We use truncated normal priors on the GARCH parameters \(\alpha\) and \(\beta\) \[\begin{aligned} p\left( \alpha \right) &\propto \phi_{\mathcal N_2}\left( \alpha \mid \mu_\alpha, \Sigma_\alpha \right) \, \text{1} \left\{\alpha \in \mathbb R_+^2 \right\}\\ p\left( \beta \right) &\propto \phi_{\mathcal N_1}\left( \beta \mid \mu_\beta, \Sigma_\beta \right) \, \text{1} \left\{ \beta \in \mathbb R_+ \right\} \,, \end{aligned}\] where \(\mu_\bullet\) and \(\Sigma_\bullet\) are the hyperparameters, \(\text{1} \{\cdot\}\) is the indicator function and \(\phi_{\mathcal N_d}\) is the \(d\)-dimensional normal density.
The prior distribution of vector \(\varpi\) conditional on \(\nu\) is found by noting that the components \(\varpi_t\) are independent and identically distributed from the inverted gamma density, which yields \[\begin{aligned} p\left( \varpi \mid \nu \right) &= \left( \frac{\nu}{2} \right)^{\frac{T \nu} 2} \left[ \Gamma \left( \frac \nu 2 \right) \right]^{-T} \left( \prod_{t=1}^T \varpi_t \right)^{-\frac \nu 2 - 1} \\ &\times \exp \left[ -\frac{1}{2} \sum_{t=1}^T \frac \nu {\varpi_t} \right] \,. \end{aligned}\] We follow (Deschamps 2006) in the choice of the prior distribution on the degrees of freedom parameter. The distribution is a translated exponential with parameters \(\lambda > 0\) and \(\delta \geq 2\) \[p\left( \nu \right) = \lambda \exp \left[ -\lambda \left( \nu - \delta \right) \right] \, \text{1} \left\{\nu > \delta\right\}\,.\] For large values of \(\lambda\), the mass of the prior is concentrated in the neighborhood of \(\delta\) and a constraint on the degrees of freedom can be imposed in this manner. Normality of the errors is assumed when \(\delta\) is chosen large. As pointed out by Deschamps (2006), this prior density is useful for two reasons. First, it is potentially important, for numerical reasons, to bound the degrees of freedom parameter away from two to avoid explosion of the conditional variance. Second, we can approximate the normality of the errors while maintaining a reasonably tight prior which can improve the convergence of the sampler.

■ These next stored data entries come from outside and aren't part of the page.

Section find.
Context (sl : SkipList) (tl : Z) (X : Z → bool) (target : bytes).
Context (lo xs hi : list entry).
Local Abbreviation sok := (searchable sl tl X target lo xs hi).

Lemma searchable_stop n l m :
  sok n m → (l < n)%nat → stops_at m l target (succ_at tl hi l).
Proof.
  intros [Hc Hh Hlo Hxs Hhi Ht Htl Hnd Htag] Hl. unfold succ_at.
  specialize (Hc l Hl). rewrite app_assoc, addrs_app, <- app_assoc in Hc.
  apply chain_app in Hc as [_ Hc].
  pose proof (Forall_addrs (hi_ok m X target) l _ Hhi) as Hq. apply Forall_cons in Htag as [Htt Htag].
  assert (Hta : Forall taggable (addrs l hi ++ [tl])).
  { apply Forall_app. split; [|by constructor]. apply Forall_addrs.
    rewrite Forall_fmap, !Forall_app in Htag. apply Htag. }
  destruct (addrs l hi) as [|q R]; simpl.
  - split; [|done]. exists 0. split; [by apply Htl|]. split; [by split|done].
  - apply Forall_cons in Hq as [[HX Hn] _]. split; [|done].
    exists (List.hd tl R). destruct Hc as [_ Hc%chain_next]. rewrite HX in Hc.
    split; [done|]. destruct R; simpl in Hta; decompose_Forall_hyps; done.
Qed.

Lemma succ_at_split l : ∃ R, addrs l hi ++ [tl] = succ_at tl hi l :: R.
Proof. unfold succ_at. destruct (addrs l hi) as [|q' R]; simpl; eauto. Qed.

(** The stretch of level [l] a descent walks: from where level [l + 1]
    stopped through [B] and the marked nodes up to [succ_at]. *)
Lemma searchable_view n l m :
  sok n m → (l < n)%nat →
  let p := pred_at sl lo (S l) in let q := succ_at tl hi l in
  ∃ B,
    chain m l X p (B ++ addrs l xs ++ [q]) ∧ lastd p B = pred_at sl lo l ∧
    X p = false ∧ Forall (λ a, X a = false) B ∧ Forall (passed m target) B ∧
    NoDup (p :: B ++ addrs l xs ++ [q]) ∧ Forall taggable (B ++ addrs l xs ++ [q]) ∧
    (length B ≤ length lo)%nat.
Proof.
  intros [Hc Hh Hlo Hxs Hhi Ht Htl Hnd Htag] Hl p q. specialize (Hc l Hl).
  pose proof (NoDup_level l _ _ _ Hnd) as Hndl.
  assert (Htl' : Forall taggable (addrs l (lo ++ xs ++ hi) ++ [tl])).
  { apply Forall_cons in Htag as [? Htag]. apply Forall_app. split; [|by constructor].
    apply Forall_addrs. by rewrite Forall_fmap in Htag. }
  destruct (succ_at_split l) as [R HR]. fold q in HR.
  rewrite !addrs_app, <- !app_assoc, HR in Hc, Hndl, Htl'.
  destruct (resume l (head sl) lo) as (A & B & HAB).
  change (lastd (head sl) (addrs (S l) lo)) with p in HAB.
  destruct (chain_resume _ _ _ _ _ _ _ _ _ Hc HAB) as [Hcp Hlast].
  assert (HpX : Forall (λ a, X a = false) (head sl :: addrs l lo)).
  { constructor; [done|]. apply Forall_addrs. eapply Forall_impl; [exact Hlo|]. by intros e []. }
  rewrite HAB, Forall_app, Forall_cons in HpX. destruct HpX as (_ & HXp & HXB).
  assert (HBsub : ∀ a, a ∈ B → a ∈ addrs l lo).
  { intros a Ha. destruct A as [|? A]; injection HAB as _ ->; [done|].
    apply elem_of_app. right. by apply list_elem_of_further. }
  exists B. split; [|do 3 (split; [done|]); split; [|split; [|split]]].
  - rewrite app_assoc. apply (chain_app _ _ _ _ _ R). by rewrite <- !app_assoc.
  - apply Forall_forall. intros a Ha%HBsub. revert a Ha. apply Forall_forall, Forall_addrs.
    eapply Forall_impl; [exact Hlo|]. by intros e [].
  - replace (head sl :: addrs l lo ++ addrs l xs ++ q :: R)
      with (A ++ (p :: B ++ addrs l xs ++ [q]) ++ R) in Hndl.
    + by apply NoDup_app in Hndl as (_ & _ & (? & _ & _)%NoDup_app).
    + transitivity ((head sl :: addrs l lo) ++ addrs l xs ++ q :: R); [|done].
      rewrite HAB, <- !app_assoc. simpl. by rewrite <- !app_assoc.
  - rewrite Forall_forall in Htl' |- *. intros a Ha. apply Htl'. set_solver.
  - apply (f_equal length) in HAB. rewrite length_app in HAB. simpl in HAB.
    pose proof (length_addrs l lo). lia.
Qed.

(** One level of the descent of [find]. *)
Lemma searchable_level fuel n l m :
  sok n m → (l < n)%nat → (length (lo ++ xs ++ hi) + 2 ≤ fuel)%nat →
  run (curr ←p link_reference (pred_at sl lo (S l)) l;
       search_level fuel l target (pred_at sl lo (S l)) curr) m
  = Ok (Some (pred_at sl lo l, succ_at tl hi l),
        set_links m (<[(pred_at sl lo l, l) := Link.pack (succ_at tl hi l) false]> (links m))).
Proof.
  intros Hs Hl Hf. pose proof (searchable_stop n l m Hs Hl) as Hstop.
  destruct (searchable_view n l m Hs Hl) as
    (B & Hc & Hlast & HXp & HXB & Hpass & Hnd & Htag & Hlen).
  rewrite run_bind, (run_link_reference m _ l (List.hd (succ_at tl hi l) (B ++ addrs l xs)) false).
  - rewrite (search_level_run l X target _ (addrs l xs) B); try done; [by rewrite Hlast| |].
    + apply Forall_addrs. by apply (s_xs _ _ _ _ _ _ _ _ _ Hs).
    + rewrite !length_app in Hf. pose proof (length_addrs l xs). lia.
  - rewrite <- HXp. apply chain_next. by rewrite <- app_assoc.
  - destruct B, (addrs l xs); simpl in Htag; decompose_Forall_hyps; done.
Qed.

(** The effect of a descent through the levels below [n]. *)
Definition relinked (n : nat) (m m' : Mem) : Prop :=
  m' = set_links m (links m') ∧
  ∀ p l, links m' !! (p, l) =
    if decide ((l < n)%nat ∧ p = pred_at sl lo l)
    then Some (Link.pack (succ_at tl hi l) false) else links m !! (p, l).

Definition located (n : nat) (preds succs : list Z) : Prop :=
  ∀ l, (l < n)%nat → preds !! l = Some (pred_at sl lo l) ∧ succs !! l = Some (succ_at tl hi l).

Lemma searchable_lower l m p w :
  sok (S l) m → sok l (set_links m (<[(p, l) := w]> (links m))).
Proof.
  intros [Hc Hh Hlo Hxs Hhi Ht Htl Hnd Htag].
  assert (Hne : ∀ q k, (k < l)%nat →
    links (set_links m (<[(p, l) := w]> (links m))) !! (q, k) = links m !! (q, k)).
  { intros q k Hk. apply lookup_insert_ne. intros [=]. lia. }
  split; try done.
  - intros k Hk. eapply chain_ext; [|apply Hc; lia]. intros q _. split; [by apply Hne|done].
  - intros k Hk. rewrite Hne by done. apply Htl. lia.
Qed.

The joint prior distribution is then formed by assuming prior independence between the parameters, i.e. \(p(\psi, \varpi) = p(\alpha)p(\beta)p(\varpi\mid\nu)p(\nu)\).
The recursive nature of the GARCH(1,1) variance equation implies that the joint posterior and the full conditional densities cannot be expressed in closed form. There exists no (conjugate) prior that can remedy this property. Therefore, we cannot use the simple Gibbs sampler and need to rely on a more elaborated Markov Chain Monte Carlo (MCMC) simulation strategy to approximate the posterior density. The idea of MCMC sampling was first introduced by Metropolis, A. W. Rosenbluth, M. N. Rosenbluth, A. H. Teller, and E. Teller (1953) and was subsequently generalized by Hastings (1970). The sampling strategy relies on the construction of a Markov chain with realizations \((\psi^{[0]}, \varpi^{[0]}), \ldots, (\psi^{[j]}, \varpi^{[j]}), \ldots\) in the parameter space. Under appropriate regularity conditions, asymptotic results guarantee that as \(j\) tends to infinity, \((\psi^{[j]}, \varpi^{[j]})\) tends in distribution to a random variable whose density is (3). Hence, after discarding a of the first draws, the realized values of the chain can be used to make inference about the joint posterior.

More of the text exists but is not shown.